Every result is evaluated using two consensus scores. Sampling consensus measures how consistently a finding is reproduced within a cancer lineage across different conditions. Lineage consensus measures how broadly the result is shared across cancer types, distinguishing pan-cancer signals from lineage-specific patterns.
Premium analyses for LSS — synthetic lethality, tumor antigen, and pembrolizumab response.
This table summarizes LSS survival associations across molecular data types. LSS RNA expression shows survival associations in the most cancer types (30), followed by mutation status (6) and mass-spec protein abundance (3). The rightmost column indicates the cancer type with the highest sampling consensus for each molecular layer.
This table ranks reproducible LSS RNA expression–survival associations across cancer types. High LSS expression shows unfavorable associations in CESC, BLCA, BRCA, KICH, ACC and OV. The CESC Kaplan–Meier curve shows clear separation, with the high-expression group declining faster, consistent with the unfavorable association (log-rank p < 0.001). Together, the overview and detailed table identify CESC as the clearest survival context for LSS RNA expression.
This table summarizes LSS tumor–normal expression differences by data type. RNA shows broader differences across cancer types, with a lineage consensus of 8, while mass-spec protein shows differences in 6. The strongest signals are observed in THCA for RNA and HNSC for protein.
This table ranks reproducible tumor–normal expression differences for LSS. A negative fold-change indicates higher expression in normal tissue than in tumor tissue. LSS shows lower tumor expression in THCA, LUAD and KIRC and higher tumor expression in COAD, LIHC and HNSC. The THCA box plot shows higher LSS RNA expression in normal versus tumor tissue (log2 FC = −0.734, t-test p < 0.001).

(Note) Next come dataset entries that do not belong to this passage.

Lemma plain_spec forbidden x ch :
  plain forbidden x = true → ch ∈ x → is_whitespace ch = false ∧ ch ∉ forbidden.
Proof.
  intros Hp Hin. unfold plain in Hp. rewrite forallb_elem in Hp. specialize (Hp _ Hin).
  apply andb_true_iff in Hp as [H1%negb_true_iff H2%negb_true_iff]. split; [done|].
  intros Hf%list_elem_of_In. unfold contains_char in H2.
  rewrite <-not_true_iff_false in H2. apply H2. apply existsb_exists.
  exists ch. split; [done|apply N.eqb_refl].
Qed.

Lemma plain_not_in forbidden x ch : plain forbidden x = true → ch ∈ forbidden → ch ∉ x.
Proof. intros Hp Hf Hin. by apply (plain_spec _ _ _ Hp Hin). Qed.

Lemma plain_no_ws forbidden x ch : plain forbidden x = true → ch ∈ x → is_whitespace ch = false.
Proof. intros Hp Hin. by apply (plain_spec _ _ _ Hp Hin). Qed.

(** Membership of a character of the delimiter literals, by evaluation. *)
Ltac in_lit :=
  match goal with |- ?P => exact (bool_decide_unpack P ltac:(vm_compute; exact I)) end.

Definition tail_str (ch : char) (t : option str) : str :=
  match t with Some y => ch :: y | None => [] end.

Lemma split_tail_app ch a t : ch ∉ a → split_tail ch (a ++ tail_str ch t) = (a, t).
Proof.
  intros Ha. unfold split_tail. destruct t as [y|]; simpl.
  - by rewrite (proj2 (split_once_Some ch _ a y)).
  - rewrite app_nil_r. by rewrite (proj2 (split_once_None ch a)).
Qed.

Definition port_text (p : option Z) : str :=
  match p with Some p => lit ":" ++ show_int p | None => [] end.

Lemma parse_host_port_plain_display h p :
  chr ":" ∉ h → (∀ q, p = Some q → (0 ≤ q < 65536)%Z) →
  parse_host_port_plain (h ++ port_text p) = (h, p).
Proof.
  intros Hh Hp. unfold parse_host_port_plain. destruct p as [p|]; simpl.
  - specialize (Hp p eq_refl). change 58 with (chr ":").
    rewrite rsplit_once_app by (apply show_int_no_sep; [lia|done]).
    unfold parse_u16. rewrite parse_unsigned_show by lia. done.
  - rewrite app_nil_r. by rewrite (proj2 (rsplit_once_None _ h)).
Qed.

Lemma parse_host_port_display u :
  plain (lit "@;?[]") (host u) = true →
  (∀ q, port u = Some q → (0 ≤ q < 65536)%Z) →
  parse_host_port (host_display u ++ port_text (port u)) = Done (Ok (host u, port u)).
Proof.
  intros Hh Hp. unfold host_display, is_ipv6_host. destruct (contains_char _ _) eqn:Hc.
  - unfold parse_host_port. rewrite (proj2 (starts_with_true _ _)) by (by eexists).
    assert (Hb : chr "]" ∉ chr "[" :: host u).
    { apply not_elem_of_cons. split; [done|]. by apply (plain_not_in _ _ _ Hh); in_lit. }
    assert (Hf : find_char (chr "]") ((lit "[" ++ host u ++ lit "]") ++ port_text (port u))
                 = Some (1 + len (host u))).
    { apply find_char_Some. exists (chr "[" :: host u), (port_text (port u)).
      split_and!; [by rewrite <-!app_assoc|done|done]. }
    rewrite Hf.
    replace ((lit "[" ++ host u ++ lit "]") ++ port_text (port u))
      with (chr "[" :: host u ++ chr "]" :: port_text (port u)) by (by rewrite <-!app_assoc).
    rewrite slice_between by done. cbn [outcome_bind].
    replace (1 + len (host u) + 1) with (len (chr "[" :: host u ++ [chr "]"])).
    2:{ change (len (chr "[" :: host u ++ [chr "]"])) with (1 + len (host u ++ [chr "]"])).
        rewrite len_app. change (len [chr "]"]) with 1. lia. }
    replace (chr "[" :: host u ++ chr "]" :: port_text (port u))
      with ((chr "[" :: host u ++ [chr "]"]) ++ port_text (port u))
      by (by rewrite <-app_comm_cons, <-app_assoc).
    rewrite slice_from_app. cbn [outcome_bind].
    destruct (port u) as [p|]; [|done]. unfold port_text. rewrite strip_prefix_app.
    specialize (Hp p eq_refl). unfold parse_u16. by rewrite parse_unsigned_show by lia.
  - assert (Hcol : chr ":" ∉ host u).
    { intros Hin%list_elem_of_In. apply not_true_iff_false in Hc. apply Hc.
      apply existsb_exists. by exists (chr ":"). }
    unfold parse_host_port. destruct (starts_with _ _) eqn:Hs.
    + apply starts_with_true in Hs as [y Hy]. exfalso.
      destruct (host u) as [|ch h'] eqn:Eh.
      * destruct (port u); done.
      * by simplify_eq/=.
    + by rewrite parse_host_port_plain_display.
Qed.

Definition param_text (kv : str * option str) : str :=
  match kv with (k, Some v) => k ++ lit "=" ++ v | (k, None) => k end.
Definition uri_header_text (kv : str * str) : str := kv.1 ++ lit "=" ++ kv.2.

(** The text of a non-empty enumeration, as a tail. *)
Definition joined {A} (f : A → str) (ch : char) (l : list A) : option str :=
  match l with [] => None | _ => Some (join ch (f <$> l)) end.

Lemma elem_of_joined {A} (f : A → str) ch (l : list A) y ch' :
  joined f ch l = Some y → ch' ∈ y → ch' = ch ∨ ∃ a, a ∈ l ∧ ch' ∈ f a.
Proof.
  unfold joined. destruct l as [|a l]; [done|]. intros Hy Hin.
  assert (y = join ch (f <$> a :: l)) as -> by congruence.
  apply elem_of_join in Hin as [|(p & Hp & Hin)]; [by left|right].
  apply list_elem_of_fmap in Hp as (b & -> & Hb). by exists b.
Qed.

Lemma show_params_eq l :
  concat (show_param <$> l) = tail_str (chr ";") (joined param_text (chr ";") l).
Proof.
  transitivity (concat ((λ kv, chr ";" :: param_text kv) <$> l)).
  - f_equal. apply list_fmap_ext. intros i [k [v|]] _; reflexivity.
  - rewrite concat_sep. by destruct l.
Qed.

Lemma show_headers_false_eq l :
  show_headers false l = concat ((λ kv, chr "&" :: uri_header_text kv) <$> l).
Proof.
  induction l as [|[k v] l IH]; [done|]. simpl. rewrite IH. f_equal.
  unfold uri_header_text. simpl. by rewrite <-app_assoc.
Qed.

Lemma show_headers_eq l :
  show_headers true l = tail_str (chr "?") (joined uri_header_text (chr "&") l).
Proof.
  destruct l as [|[k v] l]; [done|]. simpl show_headers. rewrite show_headers_false_eq, concat_sep.
  unfold joined, tail_str. f_equal. destruct l as [|kv l]; simpl.
  - by rewrite app_nil_r.
  - change (uri_header_text (k, v)) with (k ++ lit "=" ++ v). by rewrite <-!app_assoc.
Qed.

Section parse_tails.
Context `{UnicodeCase}.

Lemma insert_param_text acc kv :
  param_wf kv = true → insert_param acc (param_text kv) = <[kv.1 := kv.2]> acc.
Proof.
  destruct kv as [k v]. unfold param_wf. simpl.
  intros [[[Hne%negb_true_iff Hlow]%andb_true_iff Hk]%andb_true_iff Hv]%andb_true_iff.
  apply bool_decide_eq_false in Hne. apply bool_decide_eq_true in Hlow.
  assert (Heq : chr "=" ∉ k) by (apply (plain_not_in _ _ _ Hk); in_lit).
  unfold insert_param. destruct k as [|ch k]; [done|]. destruct v as [v|]; cbn [param_text].
  - change ((ch :: k) ++ lit "=" ++ v) with (ch :: (k ++ chr "=" :: v)).
    cbn match. rewrite (proj2 (split_once_Some _ _ (ch :: k) v)) by done. by rewrite Hlow.
  - rewrite (proj2 (split_once_None _ _)) by done. by rewrite Hlow.
Qed.

Lemma insert_header_text acc kv :
  uri_header_wf kv = true → insert_header acc (uri_header_text kv) = <[kv.1 := kv.2]> acc.
Proof.
  intros [Hk Hv]%andb_true_iff. unfold insert_header, uri_header_text.
  rewrite (proj2 (split_once_Some _ _ kv.1 kv.2)); [done|].
  split; [done|]. apply (plain_not_in _ _ _ Hk); in_lit.
Qed.

Lemma foldl_text {V} (ins : gmap str V → str → gmap str V) (text : str * V → str)
    (wf : str * V → bool) (l : list (str * V)) acc :
  (∀ m kv, wf kv = true → ins m (text kv) = <[kv.1 := kv.2]> m) →
  forallb wf l = true →
  foldl ins acc (text <$> l) = foldl (λ m kv, <[kv.1 := kv.2]> m) acc l.
Proof.
  intros Hins. revert acc. induction l as [|kv l IH]; intros acc Hl; [done|]. simpl in *.
  apply andb_true_iff in Hl as [H1 H2]. rewrite Hins by done. by apply IH.
Qed.

Lemma parse_params_joined l :
  NoDup l.*1 → forallb param_wf l = true →
  parse_params (joined param_text (chr ";") l) = list_to_map l.
Proof.
  intros Hnd Hwf. destruct l as [|kv l]; [done|]. unfold parse_params, joined.
  rewrite split_join; [|done|].
  - rewrite (foldl_text insert_param param_text param_wf) by eauto using insert_param_text.
    by apply foldl_insert_to_map.
  - apply Forall_fmap, Forall_forall. intros [k v] Hin.
    rewrite forallb_forall in Hwf. specialize (Hwf _ (proj1 (list_elem_of_In _ _) Hin)).
    unfold param_wf in Hwf. split_bools. simpl in *.
    assert (chr ";" ∉ k) by (eapply plain_not_in; [done|in_lit]).
    destruct v as [v|]; simpl in *; [|done].
    rewrite not_elem_of_app, not_elem_of_cons. split_and!; [done|done|].
    eapply plain_not_in; [done|in_lit].
Qed.
End parse_tails.

Lemma parse_uri_headers_joined l :
  NoDup l.*1 → forallb uri_header_wf l = true →
  parse_uri_headers (joined uri_header_text (chr "&") l) = list_to_map l.
Proof.
  intros Hnd Hwf. destruct l as [|kv l]; [done|]. unfold parse_uri_headers, joined.
  rewrite split_join; [|done|].
  - rewrite (foldl_text insert_header uri_header_text uri_header_wf)
      by eauto using insert_header_text.
    by apply foldl_insert_to_map.
  - apply Forall_fmap, Forall_forall. intros [k v] Hin.
    rewrite forallb_forall in Hwf. specialize (Hwf _ (proj1 (list_elem_of_In _ _) Hin)).
    apply andb_true_iff in Hwf as [Hk Hv]. unfold uri_header_text. simpl in *.
    rewrite not_elem_of_app, not_elem_of_cons. split_and!; [|done|];
      (eapply plain_not_in; [done|in_lit]).
Qed.

Section roundtrip.
Context `{UnicodeCase, HashOrder}.

Definition userinfo_text (u : SipUri) : str :=
  match user u with
  | Some usr =>
      usr ++ match password u with Some pass => lit ":" ++ pass | None => [] end ++ lit "@"
  | None => []
  end.

Definition authority_text (u : SipUri) : str :=
  userinfo_text u ++ host_display u ++ port_text (port u).

Definition params_tail (u : SipUri) : option str :=
  joined param_text (chr ";") (hash_iter (parameters u)).
Definition headers_tail (u : SipUri) : option str :=
  joined uri_header_text (chr "&") (hash_iter (uri_headers u)).

Lemma uri_display_eq u :
  uri_display u = scheme u ++ chr ":" :: ((authority_text u
    ++ tail_str (chr ";") (params_tail u)) ++ tail_str (chr "?") (headers_tail u)).
Proof.
  unfold uri_display, authority_text, userinfo_text.
  rewrite show_params_eq, show_headers_eq. unfold params_tail, headers_tail.
  rewrite <-!app_assoc. reflexivity.
Qed.

(** What [uri_wf] says about each part. *)
Record uri_parts (u : SipUri) : Prop := {
  up_scheme : scheme u ∈ [lit "sip"; lit "sips"; lit "tel"];
  up_user : ∀ x, user u = Some x → plain (lit "@:;?") x = true;
  up_password : ∀ x, password u = Some x → plain (lit "@;?") x = true ∧ is_Some (user u);
  up_host : plain (lit "@;?[]") (host u) = true;
  up_port : ∀ p, port u = Some p → (0 ≤ p < 65536)%Z;
  up_params : forallb param_wf (hash_iter (parameters u)) = true;
  up_headers : forallb uri_header_wf (hash_iter (uri_headers u)) = true;
}.

Lemma forallb_hash_iter {V} (f : str * V → bool) (m : gmap str V) :
  forallb f (map_to_list m) = true → forallb f (hash_iter m) = true.
Proof.
  rewrite !forallb_forall. setoid_rewrite <-list_elem_of_In.
  intros Hf kv. rewrite hash_iter_perm. apply Hf.
Qed.

Lemma uri_wf_parts u : uri_wf u = true → uri_parts u.
Proof.
  unfold uri_wf. intros Hwf. split_bools.
  split; try by apply forallb_hash_iter.
  - rename select (existsb _ _ = true) into Hs. apply existsb_exists in Hs as (x & Hx & E).
    apply bool_decide_eq_true in E as ->. by apply list_elem_of_In.
  - intros x Hx. rename select (opt_all _ (user u) = true) into Hu. by rewrite Hx in Hu.
  - intros x Hx. rename select (opt_all _ (password u) = true) into Hu.
    rewrite Hx in Hu. split; [done|].
    rename select (_ || _ = true) into Ho. apply orb_true_iff in Ho as [Ho|Ho];
      apply bool_decide_eq_true in Ho; congruence.
  - done.
  - intros p Hp. rewrite Hp in *. split_bools. lia.
Qed.

Lemma port_text_chars p ch :
  (∀ q, p = Some q → (0 ≤ q < 65536)%Z) → ch ∈ port_text p →
  ch = chr ":" ∨ is_ascii_digit ch = true.
Proof.
  intros Hp. destruct p as [p|]; [|by intros ?%not_elem_of_nil].
  specialize (Hp p eq_refl). intros [->|Hin]%elem_of_cons; [by left|right].
  eapply elem_of_show_int; [|done]. lia.
Qed.

Lemma host_display_chars u ch :
  ch ∈ host_display u → ch ∈ host u ∨ ch = chr "[" ∨ ch = chr "]".
Proof. unfold host_display. case_match; rewrite ?elem_of_app, ?list_elem_of_singleton; tauto. Qed.

(** A delimiter or white-space character outside the grammar of the authority. *)
Lemma authority_not_in u ch :
  uri_parts u → ch ∈ lit ";?" ∨ is_whitespace ch = true → ch ∉ authority_text u.
Proof.
  intros Hu Hch. unfold authority_text, userinfo_text.
  assert (Hpl : ∀ fb x, plain fb x = true → (∀ z, z ∈ lit ";?" → z ∈ fb) → ch ∉ x).
  { intros fb x Hx Hsub Hin. destruct (plain_spec _ _ _ Hx Hin) as [Hw Hf].
    destruct Hch as [Hc|Hc]; [by apply Hf, Hsub|congruence]. }
  assert (Hl : ∀ x, x ∈ lit ":@[]" → ch ≠ x).
  { intros x Hx ->. destruct Hch as [Hc|Hc]; set_unfold; destruct_or!; subst; done. }
  rewrite !not_elem_of_app. split_and!.
  - destruct (user u) as [usr|] eqn:Eu; [|by apply not_elem_of_nil].
    rewrite !not_elem_of_app. split_and!.
    + apply (Hpl _ _ (up_user _ Hu _ Eu)). set_solver.
    + destruct (password u) as [pass|] eqn:Ep; [|by apply not_elem_of_nil].
      apply not_elem_of_cons; split; [apply Hl; set_solver|].
      apply (Hpl _ _ (proj1 (up_password _ Hu _ Ep))). set_solver.
    + apply not_elem_of_cons; split; [apply Hl; set_solver|apply not_elem_of_nil].
  - intros [Hin|[Hin|Hin]]%host_display_chars.
    + revert Hin. apply (Hpl _ _ (up_host _ Hu)). set_solver.
    + revert Hin. apply Hl. set_solver.
    + revert Hin. apply Hl. set_solver.
  - intros Hin. destruct (port_text_chars _ _ (up_port _ Hu) Hin) as [Hin'|Hin']; clear Hin;
      rename Hin' into Hin.
    + revert Hin. apply Hl. set_solver.
    + destruct Hch as [Hc|Hc]; [set_unfold; destruct_or!; subst; done|].
      apply digit_not_whitespace in Hin. congruence.
Qed.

This table shows molecular features associated with LSS in patient tissues and cancer cell lines. In patient samples, LSS shows the broadest associations at the RNA and protein expression levels, with ACC recurring as the lineage with the largest associated feature set. In cancer cell lines, LSS RNA and mutation anchors are most strongly linked to RNA-expression features, especially in URINARY_TRACT, while CRISPR and shRNA rows add functional-dependency signals in LUNG_SCLC and BLOOD_Lymphoma.